Grantham warns of another downturn to come

The co-founder of Boston-based asset manager GMO, who has made a point of warning about market bubbles, said in a note on Wednesday that the sharp rise in US stocks from mid-June to mid-August fits the pattern of bear markets. Such a pattern is said to be common. A sharp decline (spring), a modest rebound and rise (summer), and then comes the grand finale in the form of a supercrash.

All of this, according to Grantham, is fed by a lethal combination of overvalued stocks, bonds and housing combined with a commodity shock and a hawkish Federal Reserve attitude.

At about the beginning of the year, Grantham predicted that benchmark stocks would plunge nearly 50% in an all-time collapse. The S&P 500 index plunged nearly 25% from its January high at one point in June. It did not bounce back until more than two months later.

But here comes the fall again. Many banking strategists are warning that the decline is not over, and that we could also see index readings of, say, around 3,600 by the end of the year. I also wrote about the different views of the largest US banks here:

The bull market is coming and everything is only going to go up by the end of the year. What leads a top economist to make such statements?

According to Grantham, the collapse of the super bubble has several phases. First there is a drop, as there was in the first half of the year, followed by a mild rally. Eventually, the fundamentals collapse and the market reaches its bottom. That might be a little bit true to the current situation.

"My bet is that by the time the market gets a handle on this, we're going to have a pretty tough time economically and financially," Grantham said. "What I don't know is: Will it get out of hand like it did in the 1930s, will it be pretty well managed like it was in 2000, or will it be somewhere in between?

Who is Jeremy Grantham, anyway?

Grantham rose to fame by uncovering and profiting from bubbles in Japan in the late 1980s, technology stocks at the turn of the century and in US housing before the 2008 financial crisis. Some of his other bearish predictions over the years have been wrong - or at least premature. Kind of reminds me of Burry, doesn't it? 😁

This time he pointed more to short-term issues, such as the impact of Russia's invasion of Ukraine on Europe, which is struggling with food and energy crises, along with fiscal tightening and China's ongoing problems with Covid. While rising inflation was the cause of the decline in the first half of the year, falling corporate profit margins will cause another round of losses, he said.
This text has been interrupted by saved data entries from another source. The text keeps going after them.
Lemma run_wave_log ph ph1 ph' ph2 c v d d' :
  owe (ph c) = true → (∀ z, z ≠ c → ph1 z = ph z) → owe (ph1 c) = false →
  evolves ph1 ph' → (∀ z, z ≠ c → ph2 z = ph' z) → owe (ph2 c) = false → ph_val (ph2 c) = v →
  (∀ x, emits x d = [] ∧ run_events x d = 0) → balanced (EvEmit c (Data v) :: d) →
  wave_log ph1 ph' d' → wave_log ph ph2 (EvRun c :: EvEmit c (Data v) :: d ++ d').
Proof.
  intros Ho H1 H1c He H2 H2c Hv Hd Hb [Hb' Hd'].
  change (EvRun c :: EvEmit c (Data v) :: d ++ d')
    with ([EvRun c] ++ (EvEmit c (Data v) :: d) ++ d'). split.
  - apply balanced_app; [by intros ? ?|]. by apply balanced_app.
  - intros x. rewrite !emits_app, !run_events_app. destruct (Hd' x) as [-> ->].
    assert (∀ A (a b : A), (if paid ph1 ph' x then a else b)
      = if decide (x = c) then b else if paid ph ph2 x then a else b) as Hp.
    { intros A a b. unfold paid. destruct (decide (x = c)) as [->|Hx]; [by rewrite H1c|].
      by rewrite H1, H2 by done. }
    rewrite !Hp. unfold run_events at 1. unfold count_if.
    assert (emits x (EvEmit c (Data v) :: d) = if decide (x = c) then [Data v] else []) as ->.
    { simpl. destruct (Hd x) as [-> _]. case_decide; [by rewrite bool_decide_true|].
      by rewrite bool_decide_false. }
    assert (run_events x (EvEmit c (Data v) :: d) = 0) as -> by apply (Hd x). simpl.
    destruct (decide (x = c)) as [->|Hx].
    + rewrite bool_decide_true by done. unfold paid. rewrite Ho, H2c. simpl. by rewrite Hv.
    + rewrite bool_decide_false by done. simpl. destruct (paid ph ph2 x) eqn:Hpx; [|done].
      by rewrite H2.
Qed.

(** The guarded call of the fn of [c]: the run flag up, the call, the flag down. *)
Lemma guarded_invoke_runs m ph o c l w n0 n F h f d0 :
  let v := F (ph_inputs (ph c)) in
  let ph1 := <[c := ph_produce v (ph_enter (ph c))]> ph in
  drain_promise m → owing ph ≤ S m → c ∈ nw_nodes N → installed c n0 → get_node w c = Some n →
  nw_fn N c = Some F → handle (n_call n0) = Some h →
  Dispatcher.lookup_fn (w_disp w0) h = Some (Some f) → computes f F →
  St ph [] 0 l true w → wave_inv ph [] (c :: o) [] →
  runs uc (λ r, guarded_invoke uc r c h (mkCtx c (run_dep_records n) d0)) w
    (λ _ w', ∃ ph' d d',
       St (<[c := ph_leave (ph1 c)]> ph') [] 0 (l ++ EvRun c :: EvEmit c (Data v) :: d ++ d') true w'
       ∧ wave_inv ph' [] o [] ∧ evolves ph1 ph' ∧ wave_log ph1 ph' d'
       ∧ (∀ x, emits x d = [] ∧ run_events x d = 0) ∧ balanced (EvEmit c (Data v) :: d)).
Proof.
  intros v ph1 Hdrain Hm Hc Hin Hn HF Hh Hf Hcomp HS Hw.
  destruct (proj1 (wi_sch _ _ _ _ Hw c Hc)) as [Ho H0]; [set_solver|].
  destruct (wi_calm _ _ _ _ Hw c Ho) as [Hins Hroom].
  destruct (st_node _ _ _ _ _ _ c HS Hc) as (n0' & n' & Hin' & Hn' & Hp).
  rewrite (installed_unique _ _ _ Hin' Hin) in *. assert (n' = n) as -> by congruence.
  clear n0' Hin' Hn'. unfold guarded_invoke. eapply runs_upd; [exact Hn|].
  assert (St (<[c := ph_enter (ph c)]> ph) [] 0 l true (upd_node c begin_run w)) as HS1.
  { apply (st_upd _ _ _ _ _ _ c n0 n); try done. apply begin_ph; [apply (in_plain _ _ Hin)|congruence|done]. }
  set (phe := <[c := ph_enter (ph c)]> ph) in *. set (w1 := upd_node c begin_run w) in *.
  assert (phe c = ph_enter (ph c)) as Hphe by apply fn_lookup_insert.
  apply runs_modify. apply (st_blame _ _ _ _ _ _ c) in HS1. set (w2 := set_w_wave _ w1) in *. cbv beta.
  destruct (st_node _ _ _ _ _ _ c HS1 Hc) as (n0' & n2 & Hin' & Hn2 & Hp2).
  rewrite (installed_unique _ _ _ Hin' Hin) in *. clear n0' Hin'.
  assert (∀ z, ph1 z = (<[c := ph_produce v (phe c)]> phe) z) as Heq.
  { intros z. unfold ph1. rewrite Hphe. destruct (decide (z = c)) as [->|Hz].
    - by rewrite !fn_lookup_insert.
    - unfold phe. by rewrite !fn_lookup_insert_ne. }
  assert (ph1 c = ph_produce v (ph_enter (ph c))) as H1c by apply fn_lookup_insert.
  assert (∀ z, z ≠ c → ph1 z = ph z) as H1 by (intros; by apply fn_lookup_insert_ne).
  assert (owe (ph1 c) = false) as Ho1.
  { rewrite H1c. unfold owe. simpl. by rewrite andb_false_r. }
  apply (runs_guard uc (λ r, invoke uc r c h _)).
  refine (runs_conseq _ _ _ _ _ (invoke_runs phe l w2 c n0 n2 h f F _ Hc Hin Hn2 HS1 Hh Hf Hcomp
            _ _ _ n _ d0) _).
  - by rewrite Hphe.
  - by rewrite Hphe.
  - intros w3 HS3. rewrite Hphe. change (F (ph_inputs (ph_enter (ph c)))) with v.
    refine (emit_data_runs m phe o c v (l ++ [EvRun c]) w3 n0 Hdrain _ Hc Hin _ HS3 _).
    + assert (owing ph1 < owing ph) as Hlt.
      { apply (owing_lt ph ph1 c); try done. intros z Hz.
        destruct (decide (z = c)) as [->|Hzc]; [congruence|by rewrite <-H1]. }
      assert (owing (<[c := ph_produce v (phe c)]> phe) = owing ph1) as ->; [|lia].
      unfold owing. f_equal. apply list_filter_iff. intros z. cbv beta. by rewrite Heq.
    + by rewrite Hphe.
    + apply (wave_inv_produce ph _ c o n0); try done.
      * intros z Hz. rewrite <-Heq. by apply H1.
      * by rewrite <-Heq.
      * by rewrite <-Heq, H1c.
      * by rewrite <-Heq, H1c.
      * intros F' HF'. rewrite <-Heq, H1c. assert (F' = F) as -> by congruence. done.
  - rewrite Hphe. exact (run_inputs n0 (ph c) n Hp).
  - intros [] w3 (ph' & d & d' & HS3 & Hw3 & Hev & Hl & Hd & Hb).
    assert (∀ z, owe (ph1 z) = false → ph' z = ph1 z) as Hdone.
    { intros z Hz. rewrite Heq in Hz |- *. by apply (ev_done _ _ Hev). }
    exists ph', d, d'. split_and!; try done.
    + rewrite <-(assoc_L (++)) in HS3. simpl in HS3.
      destruct (st_node _ _ _ _ _ _ c HS3 Hc) as (n0' & n3 & Hin' & Hn3 & Hp3).
      rewrite (installed_unique _ _ _ Hin' Hin) in *. clear n0' Hin'.
      apply (st_upd _ _ _ _ _ _ c n0 n3); try done. apply leave_ph. by rewrite <-(Hdone c Ho1).
    + destruct Hev. split.
      * done.
      * intros z. rewrite Heq. apply ev_owe0.
      * intros z. rewrite Heq. apply ev_paid0.
    + destruct Hl as [Hlb Hl]. split; [done|]. intros x. destruct (Hl x) as [-> ->].
      unfold paid. by rewrite Heq.
Qed.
Grantham's investment philosophy can be summed up in his oft-used phrase "reversion to the mean". Essentially, he believes that all asset classes and markets will revert from highs and lows to average historical levels. His firm seeks to understand historical changes in the markets and predict outcomes seven years in advance. If there is a deviation from historical averages, the firm may take an investment position based on the projected return to the average. The firm allocates assets based on internal forecasts of market direction. And it seems to be working pretty well for them.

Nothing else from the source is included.